• _What you will do_
From the records below, transcribe exactly the lines that begin at the line with "(vms_Update (mkObj (o_rv" and end at the line with "if String.eqb rs", both included.
#### Data to examine
(** The controller on an evacuating node.  While the node has VM instances, it only asks
    to be called again ten seconds later; without, it restarts the VMs that were waiting
    for the node to be in maintenance, then moves the node, and no other, to Completed. *)
Theorem OnNodeChanged_maintain_exact w name o :
  world_wf w -> freshVMs w ->
  (forall k o, st_objs (w_vms w) !! k = Some o -> hasRunStrategy (o_val o)) ->
  validLabelValue name = true ->
  st_objs (w_nodes w) !! name = Some o -> deleting (o_val o) = false ->
  phaseOf (o_val o) = PEvacuating ->
  (vmisOn w name <> [] ->
   OnNodeChanged (Some o) (quiet w) =
   (Ok (Some o), quiet (mkWorld (w_nodes w) (w_vms w) (w_cache w) (w_now w)
                          (w_enqueued w ++ [(name, 10 * second)])))) /\
  (vmisOn w name = [] ->
   exists r w', OnNodeChanged (Some o) (quiet w) = (Ok r, quiet w') /\
     phaseAt w' name = PCompleted /\ (forall n, n <> name -> phaseAt w' n = phaseAt w n) /\
     w_enqueued w' = w_enqueued w /\
     forall k, o_val <$> st_objs (w_vms w') !! k =
       restartIf (toRestart name MaintainModeStrategyShutdownAndRestartAfterEnable)
         <$> (o_val <$> st_objs (w_vms w) !! k)).
Proof.
  intros Hw Hf Hrs Hv Ho Hd Hp. split; [|by apply OnNodeChanged_run].
  intros Hne. rewrite (OnNodeChanged_lists w name o) by done.
  destruct (vmisOn w name); [done|]. by erewrite bind_run by done.
Qed.
End MaintainProps.
(** C36: The deadline is exact for timeouts of up to 153722867 minutes.  One minute more, which
    the setting accepts, makes the product of the Duration wrap around: the deadline is then
    some 292 years in the past, and every drain fails at once with a timeout. *)
Theorem drain_deadline_bounds `{LabelLib} `{MapOrder} `{NodeAffinity} D c :
  (0 <= de_timeoutMinutes D <= 153722867 ->
   drainDeadline D c = nc_LastTransitionTime c * second + de_timeoutMinutes D * minute) /\
  (de_timeoutMinutes D = 153722868 ->
   drainDeadline D c < nc_LastTransitionTime c * second - 290 * 365 * 24 * 60 * minute /\
   forall o w, nc_LastTransitionTime c * second <= w_now w ->
     drain D o c (quiet w) =
     failDrainTimeout o 153722868 contextDeadlineExceeded (quiet w)).
Proof.
  split.
  - intros Ht. unfold drainDeadline. rewrite int64_id; [done|]. unfold minute, second. lia.
  - intros Ht.
    assert (drainDeadline D c < nc_LastTransitionTime c * second - 290 * 365 * 24 * 60 * minute) as Hd.
    { unfold drainDeadline. rewrite Ht.
      assert (int64 (153722868 * minute) < - 290 * 365 * 24 * 60 * minute) by by vm_compute. lia. }
    split; [done|]. intros o w Hw. unfold drain. erewrite bind_run by done. cbn [quiet sys_world].
    rewrite Ht. cbn [Z.ltb Z.compare]. simpl (_ && _).
    assert (0 <= minute) by done.
    rewrite (proj2 (Z.ltb_ge _ _)) by lia. done.
Qed.

(** ** Stopping and restarting a VM *)

Definition refreshVMs (w : World) : World :=
  let c := w_cache w in
  mkWorld (w_nodes w) (w_vms w)
    (mkCaches (c_nodes c) (map snd (map_to_list (st_objs (w_vms w)))) (c_vmis c) (c_replicas c)
       (c_volumes c)) (w_now w) (w_enqueued w).

Lemma freshVMs_refresh w : world_wf w -> freshVMs (refreshVMs w).
Proof.
  intros Hw. unfold freshVMs. simpl. split_and!.
  - assert (map (fun o : Obj VM => vmKey (o_val o)) (map snd (map_to_list (st_objs (w_vms w))))
      = map fst (map_to_list (st_objs (w_vms w)))) as ->; [|apply NoDup_fst_map_to_list].
    rewrite map_map. apply map_ext_in. intros [k o] Hin%list_elem_of_In%elem_of_map_to_list.
    by apply Hw.
  - intros o Ho. rewrite list_elem_of_In, in_map_iff in Ho.
    destruct Ho as ([k o'] & <- & Hin%list_elem_of_In%elem_of_map_to_list). simpl.
    assert (vmKey (o_val o') = k) as -> by by apply Hw. done.
  - intros k o Ho. apply list_elem_of_In, in_map_iff. exists (k, o). split; [done|].
    by apply list_elem_of_In, elem_of_map_to_list.
Qed.

Lemma vmCache_fresh w k o :
  freshVMs w -> st_objs (w_vms w) !! k = Some o -> vmKey (o_val o) = k ->
  vmCache_Get k (quiet w) = (Ok o, quiet w).
Proof.
  intros (Hnd & Hin & Hall) Ho Hk. unfold vmCache_Get, cached. rewrite readCall_quiet.
  destruct (List.find _ _) as [o'|] eqn:E.
  - apply List.find_some in E as [Hin' Hk']. boolify. apply list_elem_of_In, Hin in Hin'.
    rewrite Hk', Ho in Hin'. by injection Hin' as ->.
  - exfalso. eapply List.find_none in E; [|apply list_elem_of_In; eapply Hall; exact Ho].
    by rewrite bool_decide_eq_true_2 in E.
Qed.

Lemma storeVM_wf k vm w : world_wf w -> vmKey vm = k -> world_wf (storeVM k vm w).
Proof.
  intros Hw Hk. eapply (evolves_wf (fun _ _ _ => True)); [exact Hw|]. by apply evolves_storeVM.
Qed.

Section StopRestart.
Context (ns name : string).
Hypothesis Hns : hasByte "/"%char ns = false.
Hypothesis Hnm : hasByte "/"%char name = false.

(** What the two writes of the drain make of a VM. *)
Definition tracked (nodeName : string) (vm : VM) : VM :=
  vm_set_annotations (gm_set (vm_Annotations vm) AnnotationMaintainModeStrategyNodeName nodeName) vm.
Definition halted (vm : VM) : VM := vm_set_RunStrategy (Some RunStrategyHalted) vm.

Lemma annotateVM_run node w o :
  freshVMs w -> st_objs (w_vms w) !! (ns, name) = Some o -> vmKey (o_val o) = (ns, name) ->
  shutDownFor (node_Name node) (o_val o) = false ->
  annotateVM node ns name (quiet w) =
  (Ok tt, quiet (storeVM (ns, name) (tracked (node_Name node) (o_val o)) w)).
Proof using.
  intros Hf Ho Hk Hs. unfold annotateVM.
  rewrite (bind_run _ _ _ _ _ (try_run _ _ _ _ (vmCache_fresh w (ns, name) o Hf Ho Hk))).
  rewrite Hs. cbn [negb]. fold (tracked (node_Name node) (o_val o)).
  by rewrite (bind_run _ _ _ _ _ (vms_Update_run w (ns, name) o Ho (tracked _ _) Hk)).
Qed.

(** The stop, with the VM the cache shows. *)
Lemma findAndStopVM_cached w o rs :
  vmCache_Get (ns, name) (quiet w) = (Ok o, quiet w) ->
  RunStrategy (o_val o) = Ok rs -> rs <> RunStrategyHalted ->
  findAndStopVM (slashed ns name) (quiet w) =
  (mapErr (textErr ("error updating run strategy for vm " +:+ om_Name (vm_meta (o_val o))
                    +:+ " in namespace " +:+ om_Namespace (vm_meta (o_val o))))
     (vms_Update (mkObj (o_rv o) (halted (o_val o))));; mret tt) (quiet w).
Proof using Hns Hnm.
  intros Hc Hr Hne. unfold findAndStopVM.
  rewrite (bind_run _ _ _ (ns, name) (quiet w)); cycle 1.
  { unfold lift. by rewrite splitNamespacedName_slashed. }
  cbn iota beta. rewrite (bind_run _ _ _ _ _ (mapErr_run _ _ _ _ _ Hc)).
  rewrite (bind_run _ _ _ rs (quiet w)) by (unfold lift; by rewrite Hr).
  destruct (String.eqb_spec rs RunStrategyHalted); [done|]. done.
Qed.

Lemma findAndStopVM_run w o rs :
  freshVMs w -> st_objs (w_vms w) !! (ns, name) = Some o -> vmKey (o_val o) = (ns, name) ->
  RunStrategy (o_val o) = Ok rs -> rs <> RunStrategyHalted ->
  findAndStopVM (slashed ns name) (quiet w) = (Ok tt, quiet (storeVM (ns, name) (halted (o_val o)) w)).
Proof using Hns Hnm.
  intros Hf Ho Hk Hr Hne.
  rewrite (findAndStopVM_cached w o rs (vmCache_fresh w _ o Hf Ho Hk) Hr Hne).
  by rewrite (bind_run _ _ _ _ _ (mapErr_run _ _ _ _ _ (vms_Update_run w _ o Ho (halted (o_val o)) Hk))).
Qed.

(** With a cache that shows an older version, nothing is written. *)
Lemma findAndStopVM_stale w o live rs :
  vmCache_Get (ns, name) (quiet w) = (Ok o, quiet w) -> vmKey (o_val o) = (ns, name) ->
  st_objs (w_vms w) !! (ns, name) = Some live -> o_rv o <> o_rv live ->
  RunStrategy (o_val o) = Ok rs -> rs <> RunStrategyHalted ->
  (findAndStopVM (slashed ns name) (quiet w)).2 = quiet w.
Proof using Hns Hnm.
  intros Hc Hk Hl Hrv Hr Hne. rewrite (findAndStopVM_cached w o rs Hc Hr Hne).
  unfold mbind, M_bind, mapErr, vms_Update, apiUpdate. rewrite call_quiet. unfold store_write.
  cbn [o_val o_rv]. change (vmKey (halted (o_val o))) with (vmKey (o_val o)). rewrite Hk.
  cbn [the_store World_vms]. rewrite Hl. destruct (Z.eqb_spec (o_rv live) (o_rv o)); [congruence|].
  simpl. by destruct w.
Qed.

(** The run strategy a halted VM is started with: the one on record, by default
    RerunOnFailure. *)
Definition recordedStrategy (vm : VM) : string :=
  let rs := gm_str (vm_Annotations vm) AnnotationRunStrategy in
  if String.eqb rs "" then RunStrategyRerunOnFailure else rs.

(** The VM with that strategy, and a map of annotations where it had none. *)
Definition resumed (vm : VM) : VM :=
  vm_set_RunStrategy (Some (recordedStrategy vm))
    (vm_set_annotations (Some (default ∅ (vm_Annotations vm))) vm).

Lemma resumed_same vm :
  vm_Annotations vm <> None -> vm_RunStrategy vm = Some (recordedStrategy vm) -> resumed vm = vm.
Proof using.
  unfold resumed. intros Ha <-. destruct vm as [[] ps r st t]. unfold vm_Annotations in *. simpl in *.
  by destruct om_Annotations.
Qed.

(** Restarting undoes tracking and halting, up to the run strategy on record. *)
Lemma restarted_halted nodeName vm :
  gm_get (vm_Annotations vm) AnnotationMaintainModeStrategyNodeName = None ->
  vm_Running vm = None ->
  restarted (halted (tracked nodeName vm)) = Ok (resumed vm) /\
  shutDownFor nodeName (halted (tracked nodeName vm)) = true.
Proof using.
  intros Htr Hrun. split.
  - set (vm' := vm_set_annotations (gm_delete (vm_Annotations (halted (tracked nodeName vm)))
                  AnnotationMaintainModeStrategyNodeName) (halted (tracked nodeName vm))).
    assert (Ha : vm_Annotations vm' = Some (default ∅ (vm_Annotations vm))).
    { change (vm_Annotations vm') with (gm_delete (gm_set (vm_Annotations vm)
        AnnotationMaintainModeStrategyNodeName nodeName) AnnotationMaintainModeStrategyNodeName).
      destruct (vm_Annotations vm) as [a|]; simpl in *; f_equal; by rewrite delete_insert_id. }
    assert (Hr : RunStrategy vm' = Ok RunStrategyHalted) by (unfold RunStrategy; simpl; by rewrite Hrun).
    unfold restarted. fold vm'. cbv zeta. rewrite Hr, Ha.
    change (String.eqb RunStrategyHalted RunStrategyHalted) with true. cbn [mbind outcome_bind]. f_equal.
    unfold resumed, recordedStrategy, gm_str.
    replace (gm_get (Some (default ∅ (vm_Annotations vm))) AnnotationRunStrategy)
      with (gm_get (vm_Annotations vm) AnnotationRunStrategy) by (by destruct (vm_Annotations vm)).
    unfold vm_set_RunStrategy, vm_set_annotations. f_equal. rewrite <- Ha.
    destruct vm as [[] ? ? ? ?]. reflexivity.
  - unfold shutDownFor. change (vm_Annotations (halted (tracked nodeName vm)))
      with (gm_set (vm_Annotations vm) AnnotationMaintainModeStrategyNodeName nodeName).
    unfold gm_str. rewrite gm_get_set_eq. simpl. rewrite String.eqb_refl.
    by destruct (vm_Annotations vm).
Qed.
End StopRestart.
########
• _Reply_
     (vms_Update (mkObj (o_rv o) (halted (o_val o))));; mret tt) (quiet w).
Proof using Hns Hnm.
  intros Hc Hr Hne. unfold findAndStopVM.
  rewrite (bind_run _ _ _ (ns, name) (quiet w)); cycle 1.
  { unfold lift. by rewrite splitNamespacedName_slashed. }
  cbn iota beta. rewrite (bind_run _ _ _ _ _ (mapErr_run _ _ _ _ _ Hc)).
  rewrite (bind_run _ _ _ rs (quiet w)) by (unfold lift; by rewrite Hr).
  destruct (String.eqb_spec rs RunStrategyHalted); [done|]. done.
Qed.

Lemma findAndStopVM_run w o rs :
  freshVMs w -> st_objs (w_vms w) !! (ns, name) = Some o -> vmKey (o_val o) = (ns, name) ->
  RunStrategy (o_val o) = Ok rs -> rs <> RunStrategyHalted ->
  findAndStopVM (slashed ns name) (quiet w) = (Ok tt, quiet (storeVM (ns, name) (halted (o_val o)) w)).
Proof using Hns Hnm.
  intros Hf Ho Hk Hr Hne.
  rewrite (findAndStopVM_cached w o rs (vmCache_fresh w _ o Hf Ho Hk) Hr Hne).
  by rewrite (bind_run _ _ _ _ _ (mapErr_run _ _ _ _ _ (vms_Update_run w _ o Ho (halted (o_val o)) Hk))).
Qed.

(** With a cache that shows an older version, nothing is written. *)
Lemma findAndStopVM_stale w o live rs :
  vmCache_Get (ns, name) (quiet w) = (Ok o, quiet w) -> vmKey (o_val o) = (ns, name) ->
  st_objs (w_vms w) !! (ns, name) = Some live -> o_rv o <> o_rv live ->
  RunStrategy (o_val o) = Ok rs -> rs <> RunStrategyHalted ->
  (findAndStopVM (slashed ns name) (quiet w)).2 = quiet w.
Proof using Hns Hnm.
  intros Hc Hk Hl Hrv Hr Hne. rewrite (findAndStopVM_cached w o rs Hc Hr Hne).
  unfold mbind, M_bind, mapErr, vms_Update, apiUpdate. rewrite call_quiet. unfold store_write.
  cbn [o_val o_rv]. change (vmKey (halted (o_val o))) with (vmKey (o_val o)). rewrite Hk.
  cbn [the_store World_vms]. rewrite Hl. destruct (Z.eqb_spec (o_rv live) (o_rv o)); [congruence|].
  simpl. by destruct w.
Qed.

(** The run strategy a halted VM is started with: the one on record, by default
    RerunOnFailure. *)
Definition recordedStrategy (vm : VM) : string :=
  let rs := gm_str (vm_Annotations vm) AnnotationRunStrategy in
  if String.eqb rs "" then RunStrategyRerunOnFailure else rs.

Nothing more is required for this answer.